All of the costs of Christianity were in "Sorted." That was truth about my life, all my beliefs and all the lines of truth I wrote, if you did not like it then that was your truth as well. I was the cost of my own freedom and that of my family, yet that family was huge. The entire Earth always did what it wanted, some preached, some sinned other's morality, some judged, some saved lives, some killed, some farmed, some laughed, some did not, some made movies, some had babies, some children died, some lived, some loved, and some shamed my life for the truth it was. I saved Christ, Budddha, and religions by forgiving righteousness and the damned. I loved the dead so much too, the dead religions. The internet was a place for me to share ideas and poetry, arts and then they harmed my words and it was for sport. It was a place to mingle to and meet people, now it is big brother and spies stealing ideas. I guess it was free too since I gave my life away, why not? It was my choice. It could collapse in a minute but then more trees would fall, and more books would be made deforesting the land without many to replace them, that is what they did once for Christians. They cut down forests and put a Bible in every hotel room in the best place, the drawer for the lonely. Many never looked. I already forgave everyone. I just think that the cost was the shame and judgment they will feel in their Heart when my SPIRIT leaves again and they wonder what happened to Father, oh yeah Mother woke up and she is not that nice. That would be not to my liking, the whole Earth was a freedom place. Like here.
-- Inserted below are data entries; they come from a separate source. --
(** One step of [main]. *)
Definition main (o : Answers) (s : State) : State :=
  match pcMain s with
  | MSelect =>
      match pick o with
      | CaseSignal =>
          match sigCh s with
          | recvSig :: rest =>
              emit TMain [SigRecv recvSig;
                          LogPrintf "Recv %v signal, shutting down ..." [ASignal recvSig]]
                (set_sigCh rest (set_pcMain MCancelSig s))
          | [] => s
          end
      | CaseBrook =>
          match brookCh s with
          | brookErr :: rest =>
              emit TMain [ChanRecv brookErr;
                          LogPrintf "Brook occurs an error: %v (%v)"
                            [AErr brookErr; AStr (outString o)]]
                (set_brookCh rest (set_pcMain MCancelExit s))
          | [] => s
          end
      | _ => s
      end
  | MCancelSig => emit TMain [Cancel] (set_ctxDone true (set_pcMain MRecvBrook s))
  | MRecvBrook =>
      match brookCh s with
      | v :: rest => emit TMain [ChanRecv v] (set_brookCh rest (set_pcMain MLock s))
      | [] => s
      end
  | MCancelExit => emit TMain [Cancel] (set_ctxDone true (set_pcMain MLock s))
  | MLock =>
      if closeMu s then s
      else emit TMain [MuLock] (set_closeMu true (set_pcMain MSetClosed s))
  | MSetClosed => emit TMain [SetClosed] (set_closed true (set_pcMain MUnlock s))
  | MUnlock => emit TMain [MuUnlock] (set_closeMu false (set_pcMain MClose s))
  | MClose => emit TMain [ListenerClose] (set_lsClosed true (set_pcMain MDisable s))
  | MDisable =>
      (* Disable system proxy *)
      let brookCmd := disableArgv (bin (env s)) in
      let out := cmd o brookCmd in
      match startErr out with
      | Some e =>
          emit TMain [LogPrint (AStr "Disable system proxy ..."); ExecStart brookCmd;
                      LogFatalf "Disable system proxy error: %v" [AErr (Some e)]]
            (set_pcMain (MExited 1) s)
      | None =>
          if negb (String.length (output out) =? 0)%nat then
            emit TMain [LogPrint (AStr "Disable system proxy ..."); ExecStart brookCmd;
                        LogFatalf "Disable system proxy error: %v" [AStr (output out)]]
              (set_pcMain (MExited 1) s)
          else
            emit TMain [LogPrint (AStr "Disable system proxy ..."); ExecStart brookCmd;
                        LogPrintf "Bye ..." []]
              (set_pcMain (MExited 0) s)
      end
  | MExited _ => s
  end.

(** [brookCh <- v] on the channel of capacity 1. *)
Definition send (v : option error) (s : State) : State :=
  if (length (brookCh s) <? 1)%nat
  then emit TBrook [ChanSend v] (set_brookCh (brookCh s ++ [v]) (set_pcBrook BReturned s))
  else s.

(** One step of the child's goroutine. *)
Definition brook (o : Answers) (s : State) : State :=
  match pcBrook s with
  | BStart =>
      let startErr := startResult o in
      match startErr with
      | Some _ => emit TBrook [ExecStart (clientArgv (env s))] (set_pcBrook BSendErr s)
      | None =>
          emit TBrook [ExecStart (clientArgv (env s));
                       LogPrintf "Brook client is start with address 127.0.0.1:1080" []]
            (set_pcBrook BWait s)
      end
  | BSendErr => send (err (env s)) s
  | BWait => set_pcBrook (BSendWait (waitResult o)) s
  | BSendWait r => send r s
  | BReturned => s
  end.

Definition step (l : Label) (s : State) : State :=
  match l with
  | FsEvent ev => set_Events (Events s ++ [ev]) s
  | FsError e => set_Errors (Errors s ++ [e]) s
  | Deliver sig =>
      match sigCh s with
      | [] => set_sigCh [sig] s
      | _ :: _ => s
      end
  | Run TMain o => main o s
  | Run TWatch o => watch o s
  | Run TBrook o => brook o s
  end.

Definition run (sched : list Label) (s : State) : State :=
  fold_left (fun s l => step l s) sched s.

(** The state [main] leaves when it reaches its select. *)
Definition init (st : Started) : State := {|
  env := st;
  handler := ph st;
  closed := false;
  closeMu := false;
  ctxDone := false;
  lsClosed := false;
  Events := [];
  Errors := [];
  sigCh := [];
  brookCh := [];
  pcMain := MSelect;
  pcWatch := WSelect;
  pcBrook := BStart;
  log := []
|}.

(** *** Runs *)

Lemma run_app (a b : list Label) (s : State) : run (a ++ b) s = run b (run a s).
Proof. apply fold_left_app. Qed.

(** A state some schedule leads to from the end of some start-up. *)
Definition reachable (s : State) : Prop :=
  exists st sched, s = run sched (init st).

Lemma reachable_run sched s : reachable s -> reachable (run sched s).
Proof. intros (st & before & ->). exists st, (before ++ sched). by rewrite run_app. Qed.

(** An invariant of the steps holds in every reachable state. *)
Lemma reachable_ind (P : State -> Prop) :
  (forall st, P (init st)) -> (forall l s, P s -> P (step l s)) ->
  forall s, reachable s -> P s.
Proof.
  intros Hinit Hstep s (st & sched & ->).
  assert (H : forall s, P s -> P (run sched s)); [ | by apply H ].
  induction sched as [ | l sched IH]; intros s Hs; [ done | ].
  cbn. by apply IH, Hstep.
Qed.

(** *** The shutdown gate *)

(** The watcher holds [closeMu]: from its check of [closed] to its unlock. *)
Definition critW (pc : PcWatch) : bool :=
  match pc with
  | WCheck | WUnlockReturn | WReload | WUnlockBreak | WEnable | WUnlock => true
  | _ => false
  end.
Rules only when they applied to you, or when you got caught. Many people did in their bedrooms what every they wanted. They also made movies about sexual abused and tortured children and then got awards like Oscars for the movies. They then judged me or themselves for knowing my life, the life nature gave me. It was a blessed life, even here. I said I would be shamed in a Heaven of righteousness and then be the outcast for being true to my words and being in my true Heart forgiveness. I always forgave, and the nightmare of death was just a dream. I loved and when I didn't follow my dreams I was a coward, when I did a selfish man. When I spoke too much "tone" in my learned voice form education. When I was quiet, too much a coward. I could not win, not here either. It was like my grandmother said "Dumb smart." or "Damned if I do, damned if I don't." The truth always hurts and I will end up settling again, just for garbage. My freedom on the streets and they will be celebrities. Treated as royalty because they hated my life I would have them be everything, given homes and drivers, and all the luxuries they need. Minus my heart in their lives. Minus a Father that would have, seen the Heavens move for them. I will be gone anyways. I am sure they will torture my physical body and then I will be storm (123). They should have always have listened.
After 911 look what I said "people will throw their freedom at the government for security." That was what they did. I said this too " Christ would come as Satan (4) in the future saying, I am not responsible for the words man corrupted." I said it was forgiven in the sacrifice.
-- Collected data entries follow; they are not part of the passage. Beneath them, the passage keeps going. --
(** * kompose: the Kubernetes and OpenShift transformers

    A shallow embedding of [pkg/transformer/kubernetes/kubernetes.go] and
    [pkg/transformer/openshift/openshift.go]: the object builders, the two
    [Transform] loops, [Deploy] and [Undeploy].

    Conventions.
    - Go [string] is a byte sequence: Rocq [string].  Go [int]/[int32] are [Z].
    - Go [map[string]T] is [gmap string T]; a [nil] map and an empty map are
      both [∅] (the only place where Go tells them apart, [reflect.DeepEqual],
      is always used here against a one-entry map, where both give [false]).
    - A function returning [(T, error)] returns an [outcome T]; [log.Fatalf]
      (process exit) and run-time panics are outcomes of their own.
    - External collaborators (git, docker build and push, the cluster
      clients) are fields of a record that the functions take as argument.
    - Log lines other than [log.Fatalf] are not modelled. *)

From Stdlib Require Import ZArith Ascii String Sorted.
From stdpp Require Import base tactics option list gmap strings pretty.

Local Open Scope string_scope.
Local Open Scope list_scope.
Local Open Scope Z_scope.

(** ** Go's [strings] and [strconv] functions used by the transformers *)

Module strings.

(** [strings.Split(s, sep)] for a one-byte separator (both call sites pass
    one: "/" and ":").  The result always has [count sep s + 1] fields. *)
Fixpoint Split (s : string) (sep : ascii) : list string :=
  match s with
  | EmptyString => [EmptyString]
  | String c s' =>
      if Ascii.eqb c sep then EmptyString :: Split s' sep
      else match Split s' sep with
           | [] => [String c EmptyString]
           | field :: fields => String c field :: fields
           end
  end.

(** [strings.HasPrefix(s, prefix)]. *)
Fixpoint HasPrefix (s prefix : string) : bool :=
  match prefix, s with
  | EmptyString, _ => true
  | String _ _, EmptyString => false
  | String p prefix', String c s' => Ascii.eqb c p && HasPrefix s' prefix'
  end.

Fixpoint drop (n : nat) (s : string) : string :=
  match n, s with
  | O, _ => s
  | S _, EmptyString => EmptyString
  | S n', String _ s' => drop n' s'
  end.

(** [strings.Replace(s, old, new, 1)] for a non-empty [old]: the first
    occurrence of [old] is replaced. *)
Fixpoint Replace1 (s old new : string) : string :=
  match s with
  | EmptyString => EmptyString
  | String c s' =>
      if HasPrefix s old then new +:+ drop (String.length old) s
      else String c (Replace1 s' old new)
  end.

Definition rev (s : string) : string :=
  string_of_list_ascii (List.rev (list_ascii_of_string s)).

Fixpoint trimLeft (s : string) (c : ascii) : string :=
  match s with
  | EmptyString => EmptyString
  | String a s' => if Ascii.eqb a c then trimLeft s' c else s
  end.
The freedom was always there to do what you wanted. I never disciplined my two daughter because their mother would have said, "I have to live with their behaviors." I knew she was the parent, "I let her make the rules." I would have been damned anyways. Now I have no children because they killed the magic in being a father. Those responsible will have to think about that in their Heart, I cannot anymore. It is over. Thank the being responsible for the first issue of freedom. You will never know who that was.
The other issue is hurt children needing a home. Who are we talking when even the righteous were innocent in doing God's work. Who stands before God and throws creation in the face. I would. For life was creation. One day I would be in storm and be the being I was meant to be without the trappings they would see on my Heart. Let them make it hurt to I had expected it to be all messed up anyways.
1234, those levels I already saw where they really were. Be warned that once it was penned too, they created Hell from a gentle wise man that had had a tragedy in the old India that it was. Not a nice country at one time, and there was much trade with the surrounding tribes. I think they were families fighting for land and rights, as often was the way in territory wars. He lost everything, that was why he left. Or saw that the were much like the men he had met in travels. I would say freedom to shame one, was the cost that they shamed the whole. It was not my intention to hurt them all, and yet they all needed to see the cost of what words do to the future, even mine. I can stand or sit in it though forever. Never minded the comedy cast. They played themselves and hopefully had fun.
The numbers do not mean anything other than the meaning I will be alone.